Not only is the Smittybilts rooftop tent an awesome tent to adventure in, it’s the best rooftop tent money can buy (at a low price, that is). For such a low price, you’d think that this rooftop tent would be cheaply made – however, that just isn’t the case here.
This rooftop tent is fully waterproof, made of 600-denier ripstop polyester, and offers plenty of features that you need to have in order to have the best camping experience including (but not limited to) a 420-denier rainfly, an integrated LED lighting strip, and a rubber boot bag for dirty shoes hanging just outside the door.
Softshell tents are great camping tents and we couldn’t recommend the Smittybilts Overlander more! If you don’t mind spending a bit more money, Smittybilt now has a GEN2 Overlander rooftop tent that has a larger rainfly, skylight, an improved ladder, and more. We’d still recommend the first generation rooftop tent over GEN2, simply to save some money!

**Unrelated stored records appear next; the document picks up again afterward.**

Lemma OpenExisting_ok rel flag w r w' : OpenExisting b root_links h rel flag w = (r, w') ->
  step_ok w w' /\ forall f, r = Ok f -> exists s, seen w' s /\ under s f.
Proof.
  intros H. apply act_ok in H as [L K].
  - split; [done|]. intros f Hr. destruct (K f Hr) as (s & Hs & _ & Hq). exists s. split; [done|].
    apply res_bind_ok in Hq as (p & Hp & Hq). apply res_bind_ok in Hq as (i & Hi & Hq). apply walk_under in Hp.
    pose proof (found_under _ _ _ Hp Hi) as Hu. destruct (s !! i) as [[| |[] ? ?]|], flag; try done; by injection Hq as <- _.
  - intros w1 x s' _ Hs Hq. apply res_bind_ok in Hq as (p & Hp & Hq). apply res_bind_ok in Hq as (i & Hi & Hq).
    apply walk_under in Hp. pose proof (found_under _ _ _ Hp Hi) as Hu.
    assert (s' = w_fs w1 \/ exists m c, w_fs w1 !! i = Some (NFile Regular m c) /\ s' = <[i := NFile Regular m []]> (w_fs w1)) as [->|(m & c & E & ->)].
    { destruct (w_fs w1 !! i) as [[| |[] ? ?]|], flag; try done; injection Hq as _ <-; eauto 10. }
    + split; [apply confined_same|apply kinds_refl].
    + split.
      * eapply confined_insert; [exact Hs|exact Hu|]. rewrite E. auto.
      * apply kinds_insert. intros k m0 c0. rewrite E. intros [= <- <- <-]. eauto.
Qed.

Lemma under_grow s s' x :
  (forall d up es a, s !! d = Some (NDir up es a) -> exists up' es' a', s' !! d = Some (NDir up' es' a') /\ es ⊆ es') ->
  under s x -> under s' x.
Proof.
  intros H. induction 1 as [|d p es a n i _ IH Hd Hi]; [constructor|]. destruct (H _ _ _ _ Hd) as (up' & es' & a' & Hd' & Hes).
  eapply under_entry; [exact IH|exact Hd'|]. by eapply lookup_weaken.
Qed.

(** A file system with a new file in one directory. *)
Definition with_new (s : fsys) (d : positive) (up : positive) (es : gmap gostr positive) (a : dir_attr) (n : gostr) (i : positive) (m : Z) : fsys :=
  <[i := NFile Regular m []]> (<[d := NDir up (<[n := i]> es) a]> s).

Lemma with_new_ok s d up es a n m : let i := fresh (dom s) in
  s !! d = Some (NDir up es a) -> es !! n = None -> under s d ->
  under (with_new s d up es a n i m) i /\ kinds s (with_new s d up es a n i m) /\
  forall S : fsys -> Prop, S s -> confined S (s, with_new s d up es a n i m).
Proof.
  intros i Hd Hn Hu. assert (s !! i = None) as Hi by apply not_elem_of_dom, is_fresh.
  assert (i <> d) as Hid by congruence. unfold with_new.
  assert (forall j, j <> i -> j <> d -> <[i := NFile Regular m []]> (<[d := NDir up (<[n := i]> es) a]> s) !! j = s !! j) as Hj.
  { intros j H1 H2. by rewrite !lookup_insert_ne by done. }
  assert (<[i := NFile Regular m []]> (<[d := NDir up (<[n := i]> es) a]> s) !! d = Some (NDir up (<[n := i]> es) a)) as Hdd.
  { by rewrite lookup_insert_ne, lookup_insert_eq by done. }
  set (s1 := <[i := NFile Regular m []]> _) in *. split; [|split].
  - apply (under_entry s1 d up (<[n := i]> es) a n); [|exact Hdd|apply lookup_insert_eq]. eapply under_grow; [|exact Hu].
    intros e up' es' a' He. destruct (decide (e = d)) as [->|Hne].
    + rewrite Hd in He. injection He as <- <- <-. exists up, (<[n := i]> es), a. split; [done|]. by apply insert_subseteq.
    + exists up', es', a'. split; [|done]. rewrite Hj; [done|congruence|done].
  - intros j k m' c' E. exists m', c'. rewrite Hj; congruence.
  - intros S HS j E. cbn [fst snd] in *. destruct (decide (j = i)) as [->|H1].
    { left. split; [done|]. exists m. apply lookup_insert_eq. }
    destruct (decide (j = d)) as [->|H2]; [|by rewrite Hj in E]. right. split; [by exists s|]. rewrite Hd, Hdd.
    split; [done|]. right. by exists n, i.
Qed.

Lemma CreateNew_ok rel mode w r w' : CreateNew b root_links umask h rel mode w = (r, w') ->
  step_ok w w' /\ forall f, r = Ok f -> writable_file w' f.
Proof.
  intros H. apply act_ok in H as [L K].
  - split; [done|]. intros f Hr. destruct (K f Hr) as (s & Hs & Hs' & Hq). apply res_bind_ok in Hq as (p & Hp & Hq).
    destruct p as [d|d n [j|]]; try done. apply walk_under in Hp as (Hd & up & es & a & E & En). rewrite E in Hq. injection Hq as Hf Hw.
    destruct (with_new_ok s d up es a n (Z.land mode (Z.lnot umask)) E En Hd) as (U & _ & _). unfold with_new in U. rewrite Hw in U. subst f.
    split; [by exists (w_fs w')|]. rewrite <- Hw, lookup_insert_eq. eauto.
  - intros w1 x s' _ Hs Hq. apply res_bind_ok in Hq as (p & Hp & Hq). destruct p as [d|d n [j|]]; try done.
    apply walk_under in Hp as (Hd & up & es & a & E & En). rewrite E in Hq. injection Hq as _ <-.
    destruct (with_new_ok _ d up es a n (Z.land mode (Z.lnot umask)) E En Hd) as (_ & Hk & Hc). split; [by apply Hc|exact Hk].
Qed.

Lemma Write_ok f blob w r w' : writable_file w f -> Write b f blob w = (r, w') -> step_ok w w'.
Proof.
  intros Hf H. apply act_ok in H as [L _]; [done|]. intros w1 x s' L Hs Hq. apply (writable_step _ _ _ L) in Hf as [(s0 & H0 & Hu) (m & c & E)].
  rewrite E in Hq. injection Hq as _ <-. split.
  - eapply confined_insert; [exact H0|exact Hu|]. rewrite E. auto.
  - apply kinds_insert. intros k m0 c0. rewrite E. intros [= <- <- <-]. eauto.
Qed.

Lemma Chmod_ok rel mode w r w' : Chmod b root_links h rel mode w = (r, w') -> step_ok w w'.
Proof.
  intros H. apply act_ok in H as [L _]; [done|]. intros w1 x s' _ Hs Hq. apply res_bind_ok in Hq as (p & Hp & Hq).
  apply res_bind_ok in Hq as (i & Hi & Hq). apply walk_under in Hp. pose proof (found_under _ _ _ Hp Hi) as Hu.
  destruct (w_fs w1 !! i) as [[up es a|t|k m c]|] eqn:E; try done; injection Hq as _ <-; split;
    try (eapply confined_insert; [exact Hs|exact Hu|]; rewrite E; auto); apply kinds_insert; intros k0 m0 c0; rewrite E;
    intros [= <- <- <-]; eauto.
Qed.

(** Composition of the calls of an operation. *)
Local Hint Resolve step_ok_refl : brig.

Lemma query_step {A : Type} (q : fsys -> res errno A) w w1 w2 r : step_ok w w1 -> query b q w1 = (r, w2) -> step_ok w w2.
Proof. intros L H. apply query_ok in H as [L2 _]. by eapply step_ok_trans. Qed.

Lemma planted_loop_ok i parts fuel w r w' : planted_loop b root_links h i parts fuel w = (r, w') -> step_ok w w'.
Proof.
  revert i w. induction fuel as [|fuel IH]; intros i w H; cbn [planted_loop] in H; [injection H as _ <-; apply step_ok_refl|].
  destruct (Lstat b root_links h _ w) as [[info|e] w1] eqn:E1; pose proof (query_step _ _ _ _ _ (step_ok_refl w) E1) as L1.
  2: by injection H as _ <-.
  destruct (fi_node info); try (apply IH in H; by eapply step_ok_trans).
  destruct (Readlink b root_links h _ w1) as [[tg|e] w2] eqn:E2; pose proof (query_step _ _ _ _ _ L1 E2) as L2; by injection H as _ <-.
Qed.

Lemma refuse_ok op rel e w r w' : refuse b root_links h op rel e w = (r, w') -> step_ok w w'.
Proof. unfold refuse, plantedLink. destruct (planted_loop _ _ _ _ _ _ _) as [l w1] eqn:E. intros [= _ <-]. by eapply planted_loop_ok. Qed.

Lemma symlinkRefusal_ok op rel w r w' : symlinkRefusal b root_links h op rel w = (r, w') -> step_ok w w'.
Proof. unfold symlinkRefusal, plantedLink. destruct (planted_loop _ _ _ _ _ _ _) as [l w1] eqn:E. intros [= _ <-]. by eapply planted_loop_ok. Qed.

Lemma refused_ok {A : Type} op rel e w (r : res rooted_error A) w' : refused b root_links h op rel e w = (r, w') ->
  step_ok w w' /\ exists x, r = Err x.
Proof. unfold refused. destruct (refuse _ _ _ _ _ _ _) as [x w1] eqn:E. intros [= <- <-]. split; [by eapply refuse_ok|eauto]. Qed.

Lemma openRegular_ok rel flag w r w' : openRegular b root_links h rel flag w = (r, w') ->
  step_ok w w' /\ forall f, r = Ok f -> writable_file w' f.
Proof.
  unfold openRegular. intros H. destruct (OpenExisting b root_links h rel flag w) as [[f|e] w1] eqn:E1; apply OpenExisting_ok in E1 as [L1 K1].
  2: { apply refused_ok in H as [L [x ->]]. split; [by eapply step_ok_trans|done]. }
  destruct (Fstat b f w1) as [[fi|e] w2] eqn:E2; apply query_ok in E2 as (L2 & _ & Q2); pose proof (step_ok_trans _ _ _ L1 L2) as L12.
  2: { apply refused_ok in H as [L [x ->]]. split; [by eapply step_ok_trans|done]. }
  specialize (Q2 fi eq_refl). unfold info_of in Q2. destruct (w_fs w2 !! f) as [nd|] eqn:E; [|done]. injection Q2 as <-.
  destruct (K1 f eq_refl) as (s & Hs & Hu). cbn [fi_node] in H.
  destruct nd as [| |[] m c]; injection H as <- <-; (split; [done|]); try done. intros f' [= <-].
  split; [exists s; split; [by apply L2|done]|eauto].
Qed.

Lemma readFile_ok rel w r w' : readFile b root_links h rel w = (r, w') -> step_ok w w' /\
  forall blob, r = Ok blob -> exists f m, (exists s, seen w' s /\ under s f) /\ w_fs w' !! f = Some (NFile Regular m blob).
Proof.
  unfold readFile. intros H. destruct (openRegular b root_links h rel RDONLY w) as [[f|e] w1] eqn:E1; apply openRegular_ok in E1 as [L1 K1].
  2: by injection H as <- <-.
  destruct (ReadAll b f w1) as [[blob|e] w2] eqn:E2; apply query_ok in E2 as (L2 & _ & Q2); pose proof (step_ok_trans _ _ _ L1 L2) as L12.
  2: { apply refused_ok in H as [L [x ->]]. split; [by eapply step_ok_trans|done]. }
  injection H as <- <-. split; [done|]. intros blob' [= <-]. specialize (Q2 blob eq_refl).
  pose proof (writable_step _ _ _ L2 (K1 f eq_refl)) as [Hs (m & c & E)]. rewrite E in Q2. injection Q2 as <-. by exists f, m.
Qed.

Lemma write_rest_ok f rel blob w0 w r w' : step_ok w0 w -> writable_file w f ->
  match Write b f blob w with
  | (Err e, w) => refused b root_links h (lit "write") rel e w
  | (Ok _, w) => match Close b f w with (Err e, w) => refused b root_links h (lit "write") rel e w | (Ok _, w) => (Ok tt, w) end
  end = (r, w') -> step_ok w0 w'.
Proof.
  intros L Hf H. destruct (Write b f blob w) as [[u|e] w1] eqn:E1; apply Write_ok in E1 as L1; try done; pose proof (step_ok_trans _ _ _ L L1) as L01.
  2: { apply refused_ok in H as [L2 _]. by eapply step_ok_trans. }
  destruct (Close b f w1) as [[v|e] w2] eqn:E2; pose proof (query_step _ _ _ _ _ L01 E2) as L2.
  - by injection H as _ <-.
  - apply refused_ok in H as [L3 _]. by eapply step_ok_trans.
Qed.

Lemma writeFile_ok rel blob mode w r w' : writeFile b root_links umask h rel blob mode w = (r, w') -> step_ok w w'.
Proof.
  unfold writeFile. intros H.
  destruct (CreateNew b root_links umask h rel mode w) as [[f|e] w1] eqn:E1; apply CreateNew_ok in E1 as [L1 K1].
  { eapply write_rest_ok; [exact L1|by apply K1|exact H]. }
  destruct (match e with EEXIST => _ | _ => _ end) as [x w2] eqn:E2.
  assert (step_ok w w2 /\ forall f, x = Ok f -> writable_file w2 f) as [L2 K2].
  { destruct e; try (apply refused_ok in E2 as [L2 [y ->]]; split; [by eapply step_ok_trans|done]).
    apply openRegular_ok in E2 as [L2 K2]. split; [by eapply step_ok_trans|done]. }
  destruct x as [f|y]; [eapply write_rest_ok; [exact L2|by apply K2|exact H]|by injection H as _ <-].
Qed.

Lemma chmod_ok rel mode w r w' : chmod b root_links h rel mode w = (r, w') -> step_ok w w'.
Proof.
  unfold chmod. intros H. destruct (Chmod b root_links h rel mode w) as [[u|e] w1] eqn:E; apply Chmod_ok in E as L; [by injection H as _ <-|].
  apply refused_ok in H as [L2 _]. by eapply step_ok_trans.
Qed.

Lemma exists_ok op rel w r w' : exists_ b root_links h op rel w = (r, w') -> step_ok w w'.
Proof.
  unfold exists_. intros H. destruct (Lstat b root_links h rel w) as [[info|e] w1] eqn:E; pose proof (query_step _ _ _ _ _ (step_ok_refl w) E) as L.
  - destruct (fi_node info); try by injection H as _ <-. destruct (symlinkRefusal _ _ _ _ _ _) as [x w2] eqn:E2. injection H as _ <-.
    apply symlinkRefusal_ok in E2. by eapply step_ok_trans.
  - destruct (refuse _ _ _ _ _ _ _) as [x w2] eqn:E2. apply refuse_ok in E2. pose proof (step_ok_trans _ _ _ L E2).
    destruct x as [[]| | |]; by injection H as _ <-.
Qed.

Lemma writeIfChanged_ok rel content mode w r w' : writeIfChanged b root_links umask h rel content mode w = (r, w') -> step_ok w w'.
Proof.
  unfold writeIfChanged. intros H.
  destruct (exists_ b root_links h (lit "write") rel w) as [[u|e] w1] eqn:E1; apply exists_ok in E1 as L1; [|by injection H as _ <-].
  destruct (readFile b root_links h rel w1) as [x w2] eqn:E2. apply readFile_ok in E2 as [L2 _]. pose proof (step_ok_trans _ _ _ L1 L2) as L12.
  destruct (match x with Ok blob => _ | Err _ => _ end); [apply chmod_ok in H; by eapply step_ok_trans|].
  destruct (writeFile b root_links umask h rel content mode w2) as [[v|e] w3] eqn:E3; apply writeFile_ok in E3 as L3; pose proof (step_ok_trans _ _ _ L12 L3).
  - apply chmod_ok in H. by eapply step_ok_trans.
  - by injection H as _ <-.
Qed.

(** C18: whatever the guest does, all that brig changes as it writes a file of the
    workspace was under the directory that is held or is new there, and content
    changes in regular files only. *)
Theorem writeIfChanged_confined rel content mode w r w' :
  w_acts w = [] -> writeIfChanged b root_links umask h rel content mode w = (r, w') ->
  forall a, a ∈ w_acts w' -> confined (seen w') a.
Proof.
  intros H0 H. apply writeIfChanged_ok in H as (Hg & _). apply Hg. intros a Ha. rewrite H0 in Ha. by apply not_elem_of_nil in Ha.
Qed.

Best Hard Shell Rooftop Tent: Roofnest Condor XL
- Category: Hard shell rooftop tent
- Floor Area: 47.8 sq. ft.
- Peak Height: 50 in.
- Price: $3,695
- Sleeps: 1 – 4 people
If you’re looking for quite possibly one of the best rooftop tents on this list, look no further than the Rooftop Condor XL! Like most rooftop tents, this one is able to fit on various roof racks (including trucks, jeeps, and more).
Like most rooftop tents, the Condor XL was built to last. Unlike softshell tents, this rooftop tent is made with a hardshell meaning it’s more durable, is easier (and faster) to set up, and offers amazing weather protection!
The Condor XL’s wall is made of a polyurethane-coated polyester and cotton blend with a waterproof rating of 3000mm (for comparison, the typical waterproof rating on backpacking tents is around 1000mm). This fabric is thicker and much tougher than the average camping tents and, because of this, is able to provide additional warmth and is quieter in the wind thanks to its weight!
With a hardshell tent, you’re able to add a roof rack or solar panel on top, too. That in and of itself makes the Condor XL worth the investment! Similar to traditional tents, you’re able to sleep up to four adults comfortably in this rooftop tent.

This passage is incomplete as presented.